The 5 Anime that Shaped Toonami in the 90s

Back in 1997, The Cartoon Network, Inc. debuted something new and exciting; a block of programming dedicated mostly to action-fueled cartoons, and they called it Toonami.

Originally scheduled in the afternoon, Toonami set its sights on viewers aged 9-15 with 80s fan favorite shows like Voltron, Robotech and Thundercats. It also debuted an English dub of Sailor Moon. With each year that followed, the network peppered in more Japanese Animation to increase the flavor of Toonami.

As we moved into the new millennium, Toonami awarded existing fans of Japanese Animation, as well as newbies to the genre, a treasure trove of anime to view by adding visually stunning shows like Ronin Warriors, Dragon Ball Z, and Mobile Suit Gundam Wing.

And as the block of animation tilted further to Japanese Anime, it transitioned into a Saturday Night slot of time to fit its bold shape better.

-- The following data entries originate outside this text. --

(* ===== verification/ConditionWait.v ===== *)
(** * [src/src/monitor/internal/blocking_condition_wait.rs]

    The backend-neutral predicate waits, over any guard type and any suspension
    operation. *)
From S2P Require Import Prelude Program WaitResult Primitives GuardWait.

Section ConditionWait.
Context `{QubitClock} {T G R : Type} `{!MonitorGuard T G}.
Abbreviation Σ := (MonitorSig T).

(** [waiting(&*guard)]. *)
Definition check (waiting : T -> comp Σ bool) : stateful Σ G bool :=
  guard ← read_var;
  s ← lift (deref guard);
  lift (waiting s).

(** [f(&mut *guard)]: what [f] wrote is in place even when it panics. *)
Definition apply_mut (f : stateful Σ T R) : stateful Σ G R :=
  guard ← read_var;
  s ← lift (deref guard);
  result ← run_on f s;
  _ ← lift (deref_mut guard result.1);
  lift (of_outcome result.2).

Definition wait_while_locked (guard : G) (waiting : T -> comp Σ bool) (f : stateful Σ T R)
    (wait : stateful Σ G unit) : comp Σ R :=
  scoped guard drop_guard
    (_ ← while (check waiting) wait;
     apply_mut f).

Definition wait_while_with_timer_locked (guard : G) (future : TimerFuture)
    (waiting : T -> comp Σ bool) (f : stateful Σ T R)
    (wait : TimerFuture -> stateful Σ G (Result WaitTimeoutStatus TimeError))
    : comp Σ (Result (WaitTimeoutResult R) TimeError) :=
  scoped guard drop_guard
    (loop
      (result ← wait future;
       match result with
       | Err e => ret (inr (Err e))
       | Ok status =>
           blocked ← check waiting;
           if negb blocked then
             (r ← apply_mut f; ret (inr (Ok (WaitReady r))))
           else if status_is_timed_out status then ret (inr (Ok WaitTimedOut))
           else ret (inl tt)
       end)).

(** The prefix of a timed wait ends with a result, or with the future of the
    fixed deadline and the guard to wait with. *)
Definition then_wait (waiting : T -> comp Σ bool) (f : stateful Σ T R)
    (wait : TimerFuture -> stateful Σ G (Result WaitTimeoutStatus TimeError))
    (step : Result (WaitTimeoutResult R) TimeError + TimerFuture) (guard : G)
    : comp Σ (Result (WaitTimeoutResult R) TimeError) :=
  match step with
  | inl result => drop_guard guard false ≫= fun _ => ret result
  | inr future => wait_while_with_timer_locked guard future waiting f wait
  end.

(** The budget starts after [lock] and before the first predicate check. *)
Definition wait_while_for (timer : Timer) (timeout : Duration) (lock : comp Σ G)
    (waiting : T -> comp Σ bool) (f : stateful Σ T R)
    (wait : TimerFuture -> stateful Σ G (Result WaitTimeoutStatus TimeError))
    : comp Σ (Result (WaitTimeoutResult R) TimeError) :=
  guard ← lock;
  owned guard drop_guard
    (started_at ← lift (call (Σ := Σ) (TimerClockNow timer));
     blocked ← check waiting;
     if negb blocked then
       (r ← apply_mut f; ret (inl (Ok (WaitReady r))))
     else if Duration_is_zero timeout then ret (inl (Ok WaitTimedOut))
     else
       match instant_checked_add started_at timeout with
       | Err e => ret (inl (Err e))
       | Ok deadline =>
           future ← lift (call (Σ := Σ) (TimerAt timer deadline));
           match future with
           | Err e => ret (inl (Err e))
           | Ok future => ret (inr future)
           end
       end)
    (then_wait waiting f wait).

Definition wait_while_with_deadline (timer : Timer) (deadline : MonotonicInstant)
    (lock : comp Σ G) (waiting : T -> comp Σ bool) (f : stateful Σ T R)
    (wait : TimerFuture -> stateful Σ G (Result WaitTimeoutStatus TimeError))
    : comp Σ (Result (WaitTimeoutResult R) TimeError) :=
  guard ← lock;
  owned guard drop_guard
    (blocked ← check waiting;
     if negb blocked then
       (r ← apply_mut f; ret (inl (Ok (WaitReady r))))
     else
       future ← lift (call (Σ := Σ) (TimerAt timer deadline));
       match future with
       | Err e => ret (inl (Err e))
       | Ok future =>
           first ← lift (BlockingWaiter.poll_timer_without_waiter future);
           match first with
           | Ready (Err e) => ret (inl (Err e))
           | Ready (Ok _) => ret (inl (Ok WaitTimedOut))
           | Pending => ret (inr future)
           end
       end)
    (then_wait waiting f wait).

End ConditionWait.
(* ===== verification/TokioMonitor.v ===== *)
(** * [src/src/monitor/tokio_monitor.rs] and its waiters

    The asynchronous monitor, with [internal/tokio_condition_waiter.rs] and
    [internal/tokio_condition_waiter_registration.rs]. The body of a future is a
    program of the task that polls it. An await of the code that may suspend
    first passes an [AwaitPoint], where the future may be dropped: the program
    then leaves all its scopes with [Cancelled]. A local variable that is moved
    out and assigned again ([guard]) is an option, its drop flag. Of the mutex of
    [tokio] the model uses that it excludes other owners, and of its [Notify]
    that a notification of a waiter that does not wait yet is kept for it. *)
From S2P Require Import Prelude Program WaitResult Primitives GuardWait ConditionWait World.

Section TokioMonitor.
Context `{QubitClock} {T : Type}.
Abbreviation Σ := (MonitorSig T).

(** ** Awaiting *)

(** Suspends, or is dropped instead. *)
Definition await_point : comp Σ unit :=
  dropped ← call (Σ := Σ) AwaitPoint;
  if dropped : bool then Ret (Unwinding Cancelled) else ret tt.

(** [poll_fn(poll).await]: after a pending poll the task is parked until the
    waiter's signal, its timer or its executor makes it poll again. (A task polls
    with its own waker: [TimerPoll] then names no waiter.) *)
Definition poll_fn {A} (waiter : waiter_ref) (poll : comp Σ (Poll A)) : comp Σ A :=
  Loop (fun _ : unit =>
    Bind (ready ← poll;
          match ready with
          | Ready a => ret (Some a)
          | Pending => _ ← await_point; _ ← call (Σ := Σ) (Park waiter); ret None
          end)
      (fun o => Ret match o with
                    | Returned (Some a) => inr (Returned a)
                    | Returned None => inl tt
                    | Unwinding c => inr (Unwinding c)
                    end)) tt.

(** ** [TokioConditionWaiter] and its [Notify] *)
Definition TokioConditionWaiter_new : comp Σ waiter_ref := call (Σ := Σ) NewWaiter.

(** [waiter.signal().notify_one()]. *)
Definition notify_signal (waiter : waiter_ref) : comp Σ unit := call (Σ := Σ) (SignalWaiter waiter).

(** [waiter.signal().notified().await]. *)
Definition notified (waiter : waiter_ref) : comp Σ unit :=
  _ ← await_point;
  call (Σ := Σ) (AwaitSignal waiter).

(** ** [TokioConditionWaiterRegistration] *)
Record TokioConditionWaiterRegistration : Type := MkTokioRegistration {
  waiter_id : Z;
  waiter : waiter_ref
}.

Definition drop_tokio_registration (self : TokioConditionWaiterRegistration) : comp Σ unit :=
  _ ← call (Σ := Σ) (RegistryUnregister (waiter_id self)); ret tt.

(** The deadline is polled first. *)
Definition wait_until_signalled_or_deadline (self : TokioConditionWaiterRegistration)
    (deadline : TimerFuture) : comp Σ (Result WaitTimeoutStatus TimeError) :=
  poll_fn (waiter self)
    (result ← call (Σ := Σ) (TimerPoll deadline None);
     match result with
     | Ready result => ret (Ready (Result_map (fun _ => TimedOut) result))
     | Pending =>
         signalled ← call (Σ := Σ) (PollSignal (waiter self));
         ret (if signalled : bool then Ready (Ok Woken) else Pending)
     end).

(** ** The local variable [guard] *)
Definition moved_out : string := "moved out".

Definition drop_local (guard : option MutexGuard) (panicking : bool) : comp Σ unit :=
  match guard with Some g => drop_mutex_guard g panicking | None => ret tt end.

#[export] Instance local_guard : MonitorGuard T (option MutexGuard) := {
  deref guard := g ← of_outcome (expect guard moved_out); call (Σ := Σ) (GetState g);
  deref_mut guard s := g ← of_outcome (expect guard moved_out); call (Σ := Σ) (SetState g s);
  drop_guard := drop_local
}.

(** [drop(guard)]. *)
Definition move_out : stateful Σ (option MutexGuard) unit := release_guard drop_mutex_guard moved_out.

(** ** [TokioMonitor] *)
Record TokioMonitor : Type := MkTokioMonitor { timer : Timer }.
Implicit Types self : TokioMonitor.

Definition with_timer (state : T) (timer : Timer) : TokioMonitor * world T :=
  ({| timer := timer |}, fresh_world state).

(** [captured] is what [TokioTimer::try_current()] does: the timer of the entered
    runtime, an error, or a panic. *)
Definition try_current {E} (captured : outcome (Result Timer E)) (state : T)
    : outcome (Result (TokioMonitor * world T) E) :=
  outcome_map (Result_map (fun timer => with_timer state timer)) captured.

(** [display] writes the error. *)
Definition current {E} (display : E -> string) (captured : outcome (Result Timer E)) (state : T)
    : outcome (TokioMonitor * world T) :=
  match try_current captured state with
  | Returned (Ok monitor) => Returned monitor
  | Returned (Err error) => Unwinding (Panic (String.append "cannot create Tokio monitor: " (display error)))
  | Unwinding cause => Unwinding cause
  end.

(** [self.state.lock().await]. *)
Definition lock_async self : comp Σ MutexGuard :=
  _ ← await_point;
  result ← call (Σ := Σ) LockState;
  ret (match result with Ok guard => guard | Err poisoned => into_inner poisoned end).

Definition with_read_async {R} self (f : T -> comp Σ R) : comp Σ R :=
  guard ← lock_async self;
  scoped (Some guard) drop_local
    (guard ← read_var;
     s ← lift (deref guard);
     lift (f s)).

Definition with_write_async {R} self (f : stateful Σ T R) : comp Σ R :=
  guard ← lock_async self;
  scoped (Some guard) drop_local (apply_mut f).

Definition notify_one self : comp Σ unit :=
  selected ← call (Σ := Σ) RegistryTakeOne;
  match selected with
  | Some waiter => notify_signal waiter
  | None => ret tt
  end.

(** [for waiter in waiters { waiter.signal().notify_one(); }]. *)
Fixpoint notify_each (waiters : list waiter_ref) : comp Σ unit :=
  match waiters with
  | [] => ret tt
  | waiter :: waiters => notify_signal waiter ≫= fun _ => notify_each waiters
  end.

Definition notify_all self : comp Σ unit :=
  waiters ← call (Σ := Σ) RegistryTakeAll;
  notify_each waiters.

Definition with_write_notify_one_async {R} self (f : stateful Σ T R) : comp Σ R :=
  result ← with_write_async self f;
  _ ← notify_one self;
  ret result.

Definition with_write_notify_all_async {R} self (f : stateful Σ T R) : comp Σ R :=
  result ← with_write_async self f;
  _ ← notify_all self;
  ret result.

Definition register_waiter self : comp Σ TokioConditionWaiterRegistration :=
  waiter ← TokioConditionWaiter_new;
  waiter_id ← call_outcome (Σ := Σ) (RegistryRegister waiter) id;
  ret {| waiter_id := waiter_id; waiter := waiter |}.

(** One poll, which never suspends. *)
Definition deadline_reached (deadline : TimerFuture) : comp Σ (Result bool TimeError) :=
  result ← call (Σ := Σ) (TimerPoll deadline None);
  ret match result with
      | Pending => Ok false
      | Ready result => Result_map (fun _ => true) result
      end.

(** ** Waits *)

(** The body of the [while]. *)
Definition await_notification self : stateful Σ (option MutexGuard) unit :=
  registration ← lift (register_waiter self);
  _ ← scoped_in (fun _ => drop_tokio_registration registration)
        (_ ← move_out;
         lift (notified (waiter registration)));
  guard ← lift (lock_async self);
  _ ← assign (Some guard);
  ret tt.

Definition wait_while_async {R} self (predicate : T -> comp Σ bool) (action : stateful Σ T R) : comp Σ R :=
  guard ← lock_async self;
  scoped (Some guard) drop_local
    (_ ← while (check predicate) (await_notification self);
     apply_mut action).

(** [|state| !predicate(state)]. *)
Definition not_predicate (predicate : T -> comp Σ bool) : T -> comp Σ bool := fun s =>
  b ← predicate s;
  ret (negb b).

Definition wait_until_async {R} self (predicate : T -> comp Σ bool) (action : stateful Σ T R) : comp Σ R :=
  wait_while_async self (not_predicate predicate) action.

Abbreviation Timed R := (Result (WaitTimeoutResult R) TimeError).

(** The loop that both timed waits end with. *)
Definition deadline_loop {R} self (deadline : TimerFuture) (predicate : T -> comp Σ bool)
    (action : stateful Σ T R) : stateful Σ (option MutexGuard) (Timed R) :=
  loop
    (registration ← lift (register_waiter self);
     status ← scoped_in (fun _ => drop_tokio_registration registration)
                (_ ← move_out;
                 lift (wait_until_signalled_or_deadline registration deadline));
     guard ← lift (lock_async self);
     _ ← assign (Some guard);
     match status with
     | Err e => ret (inr (Err e))
     | Ok status =>
         reached ← (if status_is_timed_out status then ret (Ok true)
                    else lift (deadline_reached deadline));
         match reached with
         | Err e => ret (inr (Err e))
         | Ok reached =>
             blocked ← check predicate;
             if negb blocked then
               (r ← apply_mut action; ret (inr (Ok (WaitReady r))))
             else if reached : bool then ret (inr (Ok WaitTimedOut))
             else ret (inl tt)
         end
     end).

Definition wait_while_with_deadline_async {R} self (deadline_at : MonotonicInstant)
    (predicate : T -> comp Σ bool) (action : stateful Σ T R) : comp Σ (Timed R) :=
  guard ← lock_async self;
  scoped (Some guard) drop_local
    (blocked ← check predicate;
     if negb blocked then (r ← apply_mut action; ret (Ok (WaitReady r)))
     else
       deadline ← lift (call (Σ := Σ) (TimerAt (timer self) deadline_at));
       match deadline with
       | Err e => ret (Err e)
       | Ok deadline =>
           reached ← lift (deadline_reached deadline);
           match reached with
           | Err e => ret (Err e)
           | Ok true => ret (Ok WaitTimedOut)
           | Ok false => deadline_loop self deadline predicate action
           end
       end).

Definition wait_while_for_async {R} self (timeout : Duration)
    (predicate : T -> comp Σ bool) (action : stateful Σ T R) : comp Σ (Timed R) :=
  guard ← lock_async self;
  scoped (Some guard) drop_local
    (started_at ← lift (call (Σ := Σ) (TimerClockNow (timer self)));
     blocked ← check predicate;
     if negb blocked then (r ← apply_mut action; ret (Ok (WaitReady r)))
     else if Duration_is_zero timeout then ret (Ok WaitTimedOut)
     else
       match instant_checked_add started_at timeout with
       | Err e => ret (Err e)
       | Ok deadline_at =>
           deadline ← lift (call (Σ := Σ) (TimerAt (timer self) deadline_at));
           match deadline with
           | Err e => ret (Err e)
           | Ok deadline => deadline_loop self deadline predicate action
           end
       end).

Definition wait_until_for_async {R} self (timeout : Duration)
    (predicate : T -> comp Σ bool) (action : stateful Σ T R) : comp Σ (Timed R) :=
  wait_while_for_async self timeout (not_predicate predicate) action.
End TokioMonitor.
Arguments TokioMonitor {_}.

This is how many people remember Toonami’s old shows the best; a late-night block of thrilling anime that got its claws into viewers. Man, it was great back then, wasn’t it?

When looking back at the Toonami original lineup, it’s hard not to feel nostalgic.

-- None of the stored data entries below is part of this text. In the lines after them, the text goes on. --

(* ===== verification/BackendSpec.v ===== *)
(** * Every blocking backend implements the monitor interface

    The two blocking monitors differ in their mutex only. [Backend] collects what
    distinguishes them, with the laws of [ConditionWaitSpec.v]; [backend_interp]
    is the body that their operations share, and meets the specification of
    [MonitorApi.v]. An implementation shows that its own operations are these. *)
From S2P Require Import Prelude Program WaitResult Primitives BlockingWaiter GuardWait ConditionWait Protocol GuardWaitSpec ConditionWaitSpec Clients MonitorApi.

Class Backend `{QubitClock} (T G : Type) `{!MonitorGuard T G} : Type := {
  be_timer : Timer;
  be_owns : G -> Prop;
  be_gone : G -> Prop;
  be_lock : comp (MonitorSig T) G;
  be_wait : stateful (MonitorSig T) G unit;
  be_wait_with_timer : TimerFuture -> stateful (MonitorSig T) G (Result WaitTimeoutStatus TimeError);
  be_notify_one : G -> comp (MonitorSig T) unit;
  be_notify_all : G -> comp (MonitorSig T) unit;
  be_laws W J waits :: GuardLaws W J waits be_owns be_gone;
  be_locks W J waits : locks W J waits be_owns be_lock;
  be_suspends W J waits : suspends W J waits be_owns be_gone be_wait;
  be_timed_suspends W J waits future : suspends W J waits be_owns be_gone (be_wait_with_timer future);
  be_notifies_one W J waits : consumes W J waits be_owns (fun d => d) be_notify_one;
  be_notifies_all W J waits : consumes W J waits be_owns (fun _ => False) be_notify_all
}.

Section Interp.
Context `{QubitClock} {T G : Type} `{!MonitorGuard T G} `{!Backend T G}.
Context {X : Type -> Type} (interp_extra : forall {R}, X R -> comp (MonitorSig T) R).
Abbreviation Σ := (MonitorSig T).

(** A notifying write. *)
Definition be_write {R} (f : T -> T * outcome R) (notify : G -> comp Σ unit) : comp Σ R :=
  guard ← be_lock;
  owned guard drop_guard (apply_mut (action f))
    (fun result guard => notify guard ≫= fun _ => ret result).

Definition be_plain {R} (waiting : T -> comp Σ bool) (f : T -> T * outcome R) : comp Σ R :=
  guard ← be_lock;
  wait_while_locked guard waiting (action f) be_wait.

Definition be_for {R} timeout (waiting : T -> comp Σ bool) (f : T -> T * outcome R) :=
  wait_while_for be_timer timeout be_lock waiting (action f) be_wait_with_timer.

Definition be_deadline {R} deadline (waiting : T -> comp Σ bool) (f : T -> T * outcome R) :=
  wait_while_with_deadline be_timer deadline be_lock waiting (action f) be_wait_with_timer.

Definition be_total {R} timeout (waiting : T -> comp Σ bool) (f : T -> T * outcome R) :=
  try_bind (call (Σ := Σ) (TimerDeadlineAfter be_timer timeout))
    (fun deadline => be_deadline deadline waiting f).

(** The [Until] forms negate the predicate they are given. *)
Definition until (w : T -> outcome bool) : T -> comp Σ bool := fun s =>
  b ← predicate (fun s => outcome_negb (w s)) s;
  ret (negb b).

Definition backend_interp {R} (w : T -> outcome bool) (c : api T X R) : comp Σ R :=
  match c in api _ _ R return comp Σ R with
  | WithRead f =>
      guard ← be_lock; scoped guard drop_guard (s ← lift (deref guard); lift (Ret (f s)))
  | WithWrite f => guard ← be_lock; scoped guard drop_guard (apply_mut (action f))
  | WithWriteNotifyOne f => be_write f be_notify_one
  | WithWriteNotifyAll f => be_write f be_notify_all
  | NotifyOne => BlockingWaiter.notify_one
  | NotifyAll => BlockingWaiter.notify_all
  | WaitWhile f => be_plain (predicate w) f
  | WaitUntil f => be_plain (until w) f
  | WaitUntilReady => be_plain (until w) nothing
  | WaitWhileFor d f => be_for d (predicate w) f
  | WaitUntilFor d f => be_for d (until w) f
  | WaitUntilReadyFor d => be_for d (until w) nothing
  | WaitWhileWithDeadline d f => be_deadline d (predicate w) f
  | WaitUntilWithDeadline d f => be_deadline d (until w) f
  | WaitUntilReadyWithDeadline d => be_deadline d (until w) nothing
  | WaitWhileWithTotalTimeout d f => be_total d (predicate w) f
  | WaitUntilWithTotalTimeout d f => be_total d (until w) f
  | WaitUntilReadyWithTotalTimeout d => be_total d (until w) nothing
  | Extra e => interp_extra _ e
  end.

(** ** Every operation meets its specification *)
Section Meets.
Context (W : (T -> bool) -> Prop) (J : T -> Prop) (w : T -> outcome bool).
Abbreviation safe' := (safe (protocol W J (blocks w))).
Hypothesis extra_quiet : forall n d R (e : X R) (Q : local T -> outcome R -> Prop),
  (forall o, Q (Out d) o) -> safe' n (Out d) (interp_extra _ e) Q.

Lemma until_is s : next (until w s) = HRet (w s).
Proof. unfold until, predicate, bind, comp_bind. simpl. by destruct (w s) as [[]|]. Qed.

(** Both forms of the predicate. *)
Definition either_form (waiting : T -> comp Σ bool) : Prop := forall s, next (waiting s) = HRet (w s).

Lemma be_plain_spec n d waiting {R} (f : T -> T * outcome R) (Q : local T -> outcome R -> Prop) :
  either_form waiting -> keeps_ready J w f -> ~ d ->
  (forall d' o, ended W J w f d d' o -> Q (Out d') o) -> safe' n (Out d) (be_plain waiting f) Q.
Proof.
  intros Hw Hf Hd HQ. eapply wait_while_spec; [apply be_laws|done..|apply be_locks|apply be_suspends|done|done].
Qed.

Lemma be_for_spec n timeout d waiting {R} (f : T -> T * outcome R) Q :
  either_form waiting -> keeps_ready J w f -> ~ d ->
  (forall d' o, timed_ended W J w f d d' o -> Q (Out d') o) -> safe' n (Out d) (be_for timeout waiting f) Q.
Proof.
  intros Hw Hf Hd HQ. eapply wait_while_for_spec;
    [apply be_laws|done..|apply be_timed_suspends|apply be_locks|done|done].
Qed.

Lemma be_deadline_spec n deadline d waiting {R} (f : T -> T * outcome R) Q :
  either_form waiting -> keeps_ready J w f -> ~ d ->
  (forall d' o, timed_ended W J w f d d' o -> Q (Out d') o) -> safe' n (Out d) (be_deadline deadline waiting f) Q.
Proof.
  intros Hw Hf Hd HQ. eapply wait_while_with_deadline_spec;
    [apply be_laws|done..|apply be_timed_suspends|apply be_locks|done|done].
Qed.

Lemma be_total_spec n timeout d waiting {R} (f : T -> T * outcome R) Q :
  either_form waiting -> keeps_ready J w f -> ~ d ->
  (forall d' o, timed_ended W J w f d d' o -> Q (Out d') o) -> safe' n (Out d) (be_total timeout waiting f) Q.
Proof.
  intros Hw Hf Hd HQ. eapply total_timeout_spec;
    [apply be_laws|done..|apply be_timed_suspends|apply be_locks|done|done].
Qed.

Lemma backend_interp_spec n d {R} (c : api T X R) (Q : local T -> outcome R -> Prop) :
  cs_pre _ (spec_of W J w c) d -> (forall o d', cs_post _ (spec_of W J w c) d o d' -> Q (Out d') o) ->
  safe' n (Out d) (backend_interp w c) Q.
Proof.
  pose proof until_is as Hu. assert (Hp : either_form (predicate w)) by done.
  intros Hpre HQ. destruct c; simpl in Hpre, HQ |- *; destruct_ands.
  - eapply read_spec; [apply be_laws|apply be_locks|]. eauto 6.
  - eapply write_spec; [apply be_laws|apply be_locks|done|]. eauto 6.
  - eapply write_notify_spec; [apply be_laws|apply be_locks|done|apply be_notifies_one|].
    intros s HJ. specialize (HQ (f s).2 (acted W f d s)). destruct (f s).2 eqn:Ho; eauto 6.
  - eapply write_notify_spec; [apply be_laws|apply be_locks|done|apply be_notifies_all|].
    intros s HJ. destruct (f s).2 as [r|c] eqn:Ho; apply HQ; exists s; by rewrite Ho.
  - apply notify_one_spec. eauto.
  - apply notify_all_spec. eauto.
  - apply be_plain_spec; eauto.
  - apply be_plain_spec; eauto.
  - apply be_plain_spec; eauto.
  - apply be_for_spec; eauto.
  - apply be_for_spec; eauto.
  - apply be_for_spec; eauto.
  - apply be_deadline_spec; eauto.
  - apply be_deadline_spec; eauto.
  - apply be_deadline_spec; eauto.
  - apply be_total_spec; eauto.
  - apply be_total_spec; eauto.
  - apply be_total_spec; eauto.
  - apply extra_quiet. eauto.
Qed.
End Meets.

(** Soundness for one execution: it keeps the protocol, and ends as specified. *)
Lemma backend_exec_spec W J w d {R} (c : api T X R) tr o :
  (forall n d R (e : X R) (Q : local T -> outcome R -> Prop),
     (forall o, Q (Out d) o) -> safe (protocol W J (blocks w)) n (Out d) (interp_extra _ e) Q) ->
  cs_pre _ (spec_of W J w c) d ->
  exec (backend_interp w c) tr o -> answers_ok (protocol W J (blocks w)) (Out d) tr ->
  calls_ok (protocol W J (blocks w)) (Out d) tr /\
  exists d', ghost_run (protocol W J (blocks w)) (Out d) tr = Out d' /\
             cs_post _ (spec_of W J w c) d o d'.
Proof.
  intros Hx Hpre Hex Hok.
  assert (Hsafe : forall n, safe (protocol W J (blocks w)) n (Out d) (backend_interp w c)
    (fun l o => exists d', l = Out d' /\ cs_post _ (spec_of W J w c) d o d')).
  { intros n. apply backend_interp_spec; [exact Hx|done|]. eauto. }
  split; [by eapply safe_exec_calls|].
  exact (safe_exec _ _ _ _ _ _ Hex Hok Hsafe).
Qed.
End Interp.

The Anime that Aired on Toonami in the 1990s

1. Voltron: Defender of the Universe

Hyakujuu-Ou GoLion – 1981 to 1982

Voltron aired its original and most recognizable iteration, Lion Force Voltron from 1984 to 1985. Lion Force introduced many of us to our first giant robot, albeit in the form of five smaller robots that came together. Since then, we have seen this in many other shows including Transformers and Mighty Morphing Power Rangers. 

Voltron may have been children’s programming, but the storylines depicted action, adventure, drama, and scary scenarios of impending death and destruction.

2. Robotech

Macross – 1982 to 1983

Robotech is some of the richest storytelling anyone who grew up in the 80s or 90s faced. Have you read the books? There are dozens of them. Robotech, a Japanese Animated Cartoon, started in 1982 and went on for 85 serialized episodes. Following the show, there were many more movies and one-shots to enjoy.

Robotech featured stories of war, first on a global scale that threatened to wipe out the human race, then on a cosmic scale when an alien race attacked Earth. It also featured love and loss. We regularly witnessed characters, good and bad, die. Note: no one parachuted out at the last-minute like on GI JOE.

Robotech, like Voltron, introduced us to something new: Mech. The mech (giant robotic machines) often transformed into vehicles. This is something we saw for many years to follow on shows like Transformers and GoBots.  (GoBots came first!)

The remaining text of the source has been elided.